Lemma number_to_string_plain x : no_newline (number_to_string x) = true.
Proof.
  destruct x as [s|s| |s m e]; cbn [number_to_string]; try reflexivity.
  - now destruct s.
  - destruct (shortest m e 17 1) as [s10 q]. destruct (strip_zeros 400 s10 q) as [s10' q'].
    rewrite no_newline_append, format_positive_plain. now destruct s.
Qed.

Lemma prim_to_string_plain p : no_newline (prim_to_string p) = true.
Proof. destruct p; [reflexivity|]. apply number_to_string_plain. Qed.

Lemma row_text_plain x y : no_newline (row_text x y) = true.
Proof. unfold row_text. rewrite !no_newline_append, !prim_to_string_plain. reflexivity. Qed.

Lemma string_app_assoc (a b c : string) : ((a ++ b) ++ c = a ++ (b ++ c))%string.
Proof. induction a as [|x a IH]; cbn; [reflexivity|]. now rewrite IH. Qed.

(** ** Lines *)

Lemma split_lines_plain s : no_newline s = true -> split_lines s = [s].
Proof.
  induction s as [|c s IH]; [reflexivity|]. cbn. intros H.
  apply andb_true_iff in H as [Hc Hs]. apply negb_true_iff in Hc.
  now rewrite Hc, IH.
Qed.

Lemma split_lines_two a b :
  no_newline a = true -> no_newline b = true ->
  split_lines (a ++ newline ++ b)%string = [a; b].
Proof.
  intros Ha Hb. induction a as [|c a IH].
  - cbn. now rewrite split_lines_plain.
  - cbn in Ha. apply andb_true_iff in Ha as [Hc Ha]. apply negb_true_iff in Hc.
    cbn [String.append split_lines]. rewrite Hc. cbn [String.append] in IH. now rewrite IH.
Qed.

(** C9.  For every matrix, [toString] returns the text of row 0, one newline,
    and the text of row 1, each row being its two values in parentheses
    separated by a comma and a space; the string has exactly these two
    lines, so no trailing newline; and
    [toString(fromComponents(1,2,3,4))] is "(1, 2)", newline, "(3, 4)". *)
Theorem toString_two_lines :
  (forall (h : heap) (M : value) (v0 v1 v2 v3 : prim),
     components h M = Some (v0, v1, v2, v3) ->
     exists s,
       toString M h = (Ok s, h) /\
       s = (row_text v0 v1 ++ newline ++ row_text v2 v3)%string /\
       split_lines s = [row_text v0 v1; row_text v2 v3]) /\
  toString example_M example_heap = (Ok ("(1, 2)" ++ newline ++ "(3, 4)")%string, example_heap).
Proof.
  split.
  - intros h M v0 v1 v2 v3 Hc.
    apply components_inv in Hc as (l & a & f & es & ps & fa & -> & Hl & Ha & Hes).
    unfold four in Hes. inversion Hes; subst.
    eexists. split; [|split].
    + unfold toString. cbn [is_undefined]. js_run. reflexivity.
    + unfold row_text. now rewrite !string_app_assoc.
    + replace (_ ++ _)%string
        with (row_text (elems_get es 0) (elems_get es 1) ++ newline ++
              row_text (elems_get es 2) (elems_get es 3))%string.
      * apply split_lines_two; apply row_text_plain.
      * unfold row_text. now rewrite !string_app_assoc.
  - vm_compute. reflexivity.
Qed.

(** C9 at IDENTITY. *)
Lemma toString_two_lines_example :
  exists s,
    toString IDENTITY loaded_heap = (Ok s, loaded_heap) /\
    split_lines s = ["(1, 0)"; "(0, 1)"]%string.
Proof.
  destruct (proj1 toString_two_lines loaded_heap IDENTITY (num 1) (num 0) (num 0) (num 1))
    as (s & Hrun & Hs & Hlines); [reflexivity|].
  exists s. split; [exact Hrun|]. rewrite Hlines. vm_compute. reflexivity.
Defined.

(** * Further properties of the operations *)

(** ** More arithmetic *)

Lemma mul_comm x y : mul x y = mul y x.
Proof.
  destruct x as [s| s| |s m e], y as [s'|s'| |s' m' e']; cbn [mul SFmul];
    try reflexivity; try (now rewrite xorb_comm).
  unfold mul, SFmul. now rewrite Pos.mul_comm, xorb_comm, Z.add_comm.
Qed.

Lemma js_mul_comm p q : js_mul p q = js_mul q p.
Proof. unfold js_mul. now rewrite mul_comm. Qed.

Lemma neg_involutive x : neg (neg x) = x.
Proof. destruct x as [s|s| |s m e]; cbn; now rewrite ?negb_involutive. Qed.

(** Multiplying by plus or minus one only sets the sign. *)
Lemma mul_unit_l s0 x :
  valid_binary prec emax x = true ->
  mul (S754_finite s0 4503599627370496 (-52)) x = if s0 then neg x else x.
Proof.
  destruct x as [s|s| |s m e]; intros Hb.
  - now destruct s0, s.
  - now destruct s0, s.
  - now destruct s0.
  - cbn [valid_binary] in Hb. destruct (bounded_canonical m e Hb) as [Hc He].
    unfold mul, SFmul.
    change (4503599627370496 * m)%positive with (Pos.shiftl_nat m 52).
    unfold binary_round_aux at 1. unfold shr_fexp at 1.
    cbn [Zdigits2 shr_record_of_loc].
    rewrite digits2_pos_shiftl.
    replace (Zpos (digits2_pos m) + Z.of_nat 52 + (-52 + e)) with (Zpos (digits2_pos m) + e)
      by lia.
    rewrite Hc. replace (e - (-52 + e)) with 52 by lia.
    cbn [shr]. rewrite iter_pos_nat.
    change (Pos.to_nat 52) with 52%nat. rewrite shr_1_shiftl.
    cbn [shr_m loc_of_shr_record round_nearest_even].
    replace (-52 + e + 52) with e by lia.
    unfold shr_fexp. cbn [Zdigits2 shr_record_of_loc].
    rewrite Hc, Z.sub_diag. cbn [shr shr_m].
    apply Z.leb_le in He. rewrite He. now destruct s0, s.
Qed.

Lemma mul_one_exact x : valid_binary prec emax x = true -> mul x one = x.
Proof. intros H. rewrite mul_comm. exact (mul_unit_l false x H). Qed.

Lemma mul_minus_one x : valid_binary prec emax x = true -> mul x minus_one = neg x.
Proof. intros H. rewrite mul_comm. exact (mul_unit_l true x H). Qed.

Lemma finite_valid x : finite x = true -> valid_binary prec emax x = true.
Proof. now destruct x. Qed.

Lemma sub_self x : finite x = true -> sub x x = S754_zero false.
Proof.
  destruct x as [s|s| |s m e]; try discriminate; intros _.
  - now destruct s.
  - unfold sub, SFsub. rewrite Z.sub_diag. reflexivity.
Qed.

Lemma sub_same x y :
  finite x = true -> finite y = true -> eqb x y = true -> abs (sub x y) = S754_zero false.
Proof.
  intros Hx Hy E.
  destruct x as [s|s| |s m e], y as [s'|s'| |s' m' e']; try discriminate.
  - now destruct s, s'.
  - now destruct s'.
  - now destruct s.
  - assert (x_eq : S754_finite s m e = S754_finite s' m' e').
    { unfold eqb, SFeqb, SFcompare in E.
      destruct s, s'; try discriminate;
        destruct (e ?= e') eqn:Ee; try discriminate;
        apply Z.compare_eq in Ee; subst e';
        destruct (Pos.compare_cont Eq m m') eqn:Em; try discriminate;
        apply Pos.compare_eq in Em; now subst. }
    rewrite <- x_eq. now rewrite sub_self.
Qed.
(* ===== verification/DoubleRound.v ===== *)
(** * Rounding keeps lower bounds

    What the theorems about vmod_vsthrottle.c need of binary64 arithmetic
    beyond Double.v: an exact result that is at least a double [v] is rounded
    to a double that is at least [v].  From it: a quotient of a number by a
    smaller one is at least 1, a product with such a number is at least the
    other factor, and converting back to an integer keeps the bound. *)
From S2P Require Import Prelude CStr Workspace Double.

#[local] Open Scope Z_scope.
#[local] Abbreviation fexp := (fexp 53 1024).
#[local] Abbreviation bounded := (bounded 53 1024).
#[local] Abbreviation round_aux := (binary_round_aux 53 1024).

Lemma pow2_pos n : 0 ≤ n → 0 < 2 ^ n.
Proof. intros. by apply Z.pow_pos_nonneg. Qed.

(** ** Digits *)
Lemma Zdigits2_bounds m : 0 < m → 2 ^ (Zdigits2 m - 1) ≤ m < 2 ^ Zdigits2 m ∧ 1 ≤ Zdigits2 m.
Proof. destruct m as [|p|p]; try lia. intros _. split; [apply digits2_bounds|unfold Zdigits2; lia]. Qed.
Lemma Zdigits2_ge m n : 0 < m → 0 ≤ n → 2 ^ n ≤ m → n < Zdigits2 m.
Proof.
  intros Hm Hn Hle. destruct (Zdigits2_bounds m Hm) as [[_ Hlt] H1].
  apply (Z.pow_lt_mono_r_iff 2); [lia|lia|]. lia.
Qed.
Lemma Zdigits2_le m n : 0 < m → 0 ≤ n → m < 2 ^ n → Zdigits2 m ≤ n.
Proof.
  intros Hm Hn Hlt. destruct (Zdigits2_bounds m Hm) as [[Hle _] H1].
  assert (Zdigits2 m - 1 < n); [|lia]. apply (Z.pow_lt_mono_r_iff 2); lia.
Qed.
Lemma fexp_max z : fexp z = Z.max (z - 53) (-1074).
Proof. done. Qed.
Lemma bounded_spec m e : bounded m e = true ↔
  Z.max (Zdigits2 (Z.pos m) + e - 53) (-1074) = e ∧ e ≤ 971.
Proof.
  unfold SpecFloat.bounded, canonical_mantissa. rewrite andb_true_iff, Z.eqb_eq, Z.leb_le. done.
Qed.

(** ** Shifting right is division *)
Lemma shr_1_div r : 0 ≤ shr_m r → shr_m (shr_1 r) = shr_m r / 2.
Proof.
  destruct r as [[|[p|p|]|p] ? ?]; cbn; intros H; try done; try lia.
  - change (Z.pos p~1) with (2 * Z.pos p + 1). rewrite Z.mul_comm, Z.div_add_l by lia. change (1 / 2) with 0. lia.
  - change (Z.pos p~0) with (2 * Z.pos p). by rewrite Z.mul_comm, Z.div_mul.
Qed.
Lemma iter_shr_div p r : 0 ≤ shr_m r → shr_m (iter_pos shr_1 p r) = shr_m r / 2 ^ Z.pos p.
Proof.
  revert r. induction p as [p IH|p IH|]; intros r Hr; cbn [iter_pos].
  - assert (0 ≤ shr_m (shr_1 r)) as H1 by (rewrite shr_1_div by done; by apply Z.div_pos).
    rewrite IH by (rewrite IH by done; apply Z.div_pos; [done|by apply pow2_pos]).
    rewrite IH by done. rewrite shr_1_div by done.
    rewrite !Z.div_div by (try lia; by apply pow2_pos).
    f_equal. replace (Z.pos p~1) with (1 + Z.pos p + Z.pos p) by lia. rewrite !Z.pow_add_r by lia. lia.
  - rewrite IH by (rewrite IH by done; apply Z.div_pos; [done|by apply pow2_pos]).
    rewrite IH by done. rewrite Z.div_div by (try lia; by apply pow2_pos).
    f_equal. replace (Z.pos p~0) with (Z.pos p + Z.pos p) by lia. by rewrite Z.pow_add_r by lia.
  - by apply shr_1_div.
Qed.
Lemma shr_fexp_div m e l : 0 ≤ m → e ≤ fexp (Zdigits2 m + e) →
  shr_m (shr_fexp 53 1024 m e l).1 = m / 2 ^ (fexp (Zdigits2 m + e) - e) ∧
  (shr_fexp 53 1024 m e l).2 = fexp (Zdigits2 m + e).
Proof.
  intros Hm He. unfold shr_fexp, shr.
  assert (shr_m (shr_record_of_loc m l) = m) as Hr by by destruct l as [|[]].
  destruct (fexp (Zdigits2 m + e) - e) as [|k|k] eqn:Hk; cbn [fst snd]; [|split; [|lia]|lia].
  - rewrite Hr. change (2 ^ 0) with 1. rewrite Z.div_1_r. split; [done|lia].
  - rewrite iter_shr_div by lia. by rewrite Hr.
Qed.
Lemma shr_fexp_stay m e : 0 ≤ m → fexp (Zdigits2 m + e) ≤ e →
  shr_m (shr_fexp 53 1024 m e loc_Exact).1 = m ∧ (shr_fexp 53 1024 m e loc_Exact).2 = e.
Proof.
  intros Hm He. unfold shr_fexp, shr. destruct (fexp (Zdigits2 m + e) - e) eqn:Hk; [done|lia|done].
Qed.

(** ** Values *)
(** [m * 2^e], scaled by a power of two that no exponent here goes below. *)
Definition scale : Z := 4096.
Definition value (m e : Z) : Z := m * 2 ^ (e + scale).

Lemma lexle_val m e m' e' :
  bounded m e = true → bounded m' e' = true → lexle m e m' e' → value (Z.pos m) e ≤ value (Z.pos m') e'.
Proof.
  intros Hb Hb' Hle. pose proof Hb as [H1 _]%bounded_spec. pose proof Hb' as [H2 _]%bounded_spec.
  unfold value, scale. pose proof (lexle_value m e m' e' (-4096) Hb Hb') as Hv.
  replace (e + 4096) with (e - -4096) by lia. replace (e' + 4096) with (e' - -4096) by lia.
  apply Hv; [lia|lia|done].
Qed.

(** The second half of rounding: what was rounded up may need a last shift. *)
Lemma renormalise m e r : 1 ≤ m ≤ 2 ^ 53 → -1074 ≤ e → (e = -1074 ∨ 2 ^ 52 ≤ m) →
  r = shr_fexp 53 1024 m e loc_Exact →
  ∃ m' e', shr_m r.1 = Z.pos m' ∧ r.2 = e' ∧ Z.max (Zdigits2 (Z.pos m') + e' - 53) (-1074) = e' ∧
    (e' = e ∧ Z.pos m' = m ∨ e' = e + 1 ∧ m = 2 ^ 53 ∧ Z.pos m' = 2 ^ 52).
Proof.
  intros Hm He Hn ->. destruct (Z.eq_dec m (2 ^ 53)) as [->|Hne].
  - destruct (shr_fexp_div (2 ^ 53) e loc_Exact) as [H1 H2]; [lia|rewrite fexp_max; change (Zdigits2 (2 ^ 53)) with 54; lia|].
    exists (Z.to_pos (2 ^ 52)), (e + 1). rewrite H1, H2, !fexp_max.
    change (Zdigits2 (2 ^ 53)) with 54. change (Zdigits2 (Z.pos (Z.to_pos (2 ^ 52)))) with 53.
    replace (Z.max (54 + e - 53) (-1074) - e) with 1 by lia.
    split; [done|]. split; [lia|]. split; [lia|right]. split; [done|]. by split.
  - assert (Zdigits2 m ≤ 53) as Hd by (apply Zdigits2_le; lia).
    assert (e = -1074 ∨ Zdigits2 m = 53) as Hd'.
    { destruct Hn as [?|Hn]; [by left|right]. apply (Zdigits2_ge m 52) in Hn; lia. }
    destruct (shr_fexp_stay m e) as [H1 H2]; [lia|rewrite fexp_max; lia|].
    destruct m as [|m|m]; [lia| |lia]. exists m, e. rewrite H1, H2. split; [done|]. split; [done|].
    split; [lia|by left].
Qed.

(** Rounding an exact value of at least [v]. *)
Lemma round_ge mv ev m e l :
  bounded mv ev = true → 1 ≤ m → - scale ≤ e → e ≤ fexp (Zdigits2 m + e) →
  value (Z.pos mv) ev ≤ value m e →
  round_aux false m e l = S754_infinity false ∨
  ∃ m' e', round_aux false m e l = S754_finite false m' e' ∧ bounded m' e' = true ∧ lexle mv ev m' e'.
Proof.
  intros Hb Hm Hsc Hk Hv. apply bounded_spec in Hb as [Hb _]. unfold value, scale in *.
  destruct (Zdigits2_bounds m) as [[Hlo Hhi] Hd]; [lia|].
  destruct (Zdigits2_bounds (Z.pos mv)) as [[Hlo' Hhi'] Hd']; [lia|].
  set (D := Zdigits2 m) in *. set (D' := Zdigits2 (Z.pos mv)) in *.
  destruct (shr_fexp_div m e l) as [H1 H2]; [lia|done|]. fold D in H1, H2.
  rewrite fexp_max in *. set (e1 := Z.max (D + e - 53) (-1074)) in *. set (k := e1 - e) in *.
  assert (0 < 2 ^ k) as Hpk by (apply pow2_pos; lia).
  set (q := m / 2 ^ k) in *.
  assert (ev ≤ e1) as Hev.
  { destruct (Z.le_gt_cases ev e1) as [|Hgt]; [done|]. exfalso. assert (D' = 53) as HD by lia.
    rewrite HD in Hlo'. assert (2 ^ (D + e + 4096) ≤ Z.pos mv * 2 ^ (ev + 4096)).
    { etrans; [|apply Z.mul_le_mono_nonneg_r; [by apply Z.pow_nonneg|exact Hlo']].
      rewrite <-Z.pow_add_r by lia. apply Z.pow_le_mono_r; lia. }
    assert (m * 2 ^ (e + 4096) < 2 ^ (D + e + 4096)).
    { replace (D + e + 4096) with (D + (e + 4096)) by lia. rewrite (Z.pow_add_r 2 D (e + 4096)) by lia.
      apply Z.mul_lt_mono_pos_r; [apply pow2_pos; lia|done]. }
    lia. }
  assert (ev = e1 → Z.pos mv ≤ q) as Hmv.
  { intros ->. apply Z.div_le_lower_bound; [done|].
    replace (e1 + 4096) with (k + (e + 4096)) in Hv by lia. rewrite Z.pow_add_r in Hv by lia.
    assert (0 < 2 ^ (e + 4096)) by (apply pow2_pos; lia). nia. }
  assert (e1 = -1074 ∨ 2 ^ 52 ≤ q) as Hq52.
  { destruct (Z.eq_dec e1 (-1074)) as [|Hne]; [by left|right].
    assert (k = D - 53) as -> by lia. apply Z.div_le_lower_bound; [done|].
    rewrite <-Z.pow_add_r by lia. by replace (D - 53 + 52) with (D - 1) by lia. }
  assert (1 ≤ q) as Hq1 by (destruct Hq52 as [?|?]; [|lia]; assert (ev = e1) by lia; lia).
  assert (q < 2 ^ 53) as Hq53.
  { apply Z.div_lt_upper_bound; [done|]. rewrite <-Z.pow_add_r by lia.
    eapply Z.lt_le_trans; [exact Hhi|]. apply Z.pow_le_mono_r; lia. }
  unfold binary_round_aux. destruct (shr_fexp 53 1024 m e l) as [r1 e1']. cbn [fst snd] in H1, H2. subst e1'.
  rewrite H1. set (m2 := round_nearest_even q (loc_of_shr_record r1)).
  assert (q ≤ m2 ≤ q + 1) as Hm2 by (unfold m2, round_nearest_even; repeat case_match; lia).
  destruct (shr_fexp 53 1024 m2 e1 loc_Exact) as [r2 e2] eqn:Hr2.
  destruct (renormalise m2 e1 (r2, e2)) as (m' & e' & Hm' & He' & Hcan & Hor); [lia|lia|lia|done|].
  cbn [fst snd] in Hm', He'. subst e2. rewrite Hm'.
  destruct (Z.leb_spec e' (1024 - 53)); [right|by left]. exists m', e'. split; [done|].
  split; [apply bounded_spec; lia|]. unfold lexle. destruct Hor as [[-> Hmm]|[-> _]]; [|lia].
  rewrite Hmm. destruct (Z.eq_dec ev e1); [right; split; [done|]; assert (Z.pos mv ≤ q) by auto; lia|lia].
Qed.

(** A shift that loses nothing is exact. *)
Lemma iter_shr_exact p r c : 0 ≤ c → shr_m r = c * 2 ^ Z.pos p → shr_r r || shr_s r = false →
  iter_pos shr_1 p r = Build_shr_record c false false.
Proof.
  revert r c. assert (∀ r c, 0 ≤ c → shr_m r = c * 2 → shr_r r || shr_s r = false →
    shr_1 r = Build_shr_record c false false) as H1.
  { intros [[|[m|m|]|m] [] []] c Hc; cbn; intros Hm Hl; try done; try lia; f_equal; lia. }
  induction p as [p IH|p IH|]; intros r c Hc Hm Hl; cbn [iter_pos].
  - assert (0 < 2 ^ Z.pos p) by by apply pow2_pos.
    rewrite (H1 r (c * 2 ^ Z.pos p * 2 ^ Z.pos p)); [|nia| |done].
    + rewrite (IH (Build_shr_record (c * 2 ^ Z.pos p * 2 ^ Z.pos p) false false) (c * 2 ^ Z.pos p));
        [by apply IH|nia|done|done].
    + rewrite Hm. replace (Z.pos p~1) with (Z.pos p + Z.pos p + 1) by lia. rewrite !Z.pow_add_r by lia. lia.
  - assert (0 < 2 ^ Z.pos p) by by apply pow2_pos.
    rewrite (IH r (c * 2 ^ Z.pos p)); [by apply IH|nia| |done].
    rewrite Hm. replace (Z.pos p~0) with (Z.pos p + Z.pos p) by lia. rewrite !Z.pow_add_r by lia. lia.
  - by apply H1.
Qed.
Lemma shr_fexp_inexact m e r : 0 ≤ m → e ≤ fexp (Zdigits2 m + e) →
  r = shr_fexp 53 1024 m e loc_Exact → loc_of_shr_record r.1 ≠ loc_Exact →
  m / 2 ^ (fexp (Zdigits2 m + e) - e) * 2 ^ (fexp (Zdigits2 m + e) - e) < m.
Proof.
  intros Hm He -> Hloc. set (k := fexp (Zdigits2 m + e) - e) in *.
  assert (0 < 2 ^ k) as Hk by (apply pow2_pos; lia). pose proof (Z.mul_div_le m (2 ^ k) Hk) as Hle.
  destruct (Z.eq_dec (m / 2 ^ k * 2 ^ k) m) as [Heq|]; [|lia]. exfalso. apply Hloc. clear Hloc.
  unfold shr_fexp, shr. fold k. change (shr_record_of_loc m loc_Exact) with (Build_shr_record m false false).
  destruct k as [|p|p] eqn:E; [done| |done].
  rewrite (iter_shr_exact p _ (m / 2 ^ Z.pos p)); [done|by apply Z.div_pos|by cbn [shr_m]|done].
Qed.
——————
* Required work
Using the records above, copy each line that contains "keeps".

* Final answer
(** * Rounding keeps lower bounds
    other factor, and converting back to an integer keeps the bound. *)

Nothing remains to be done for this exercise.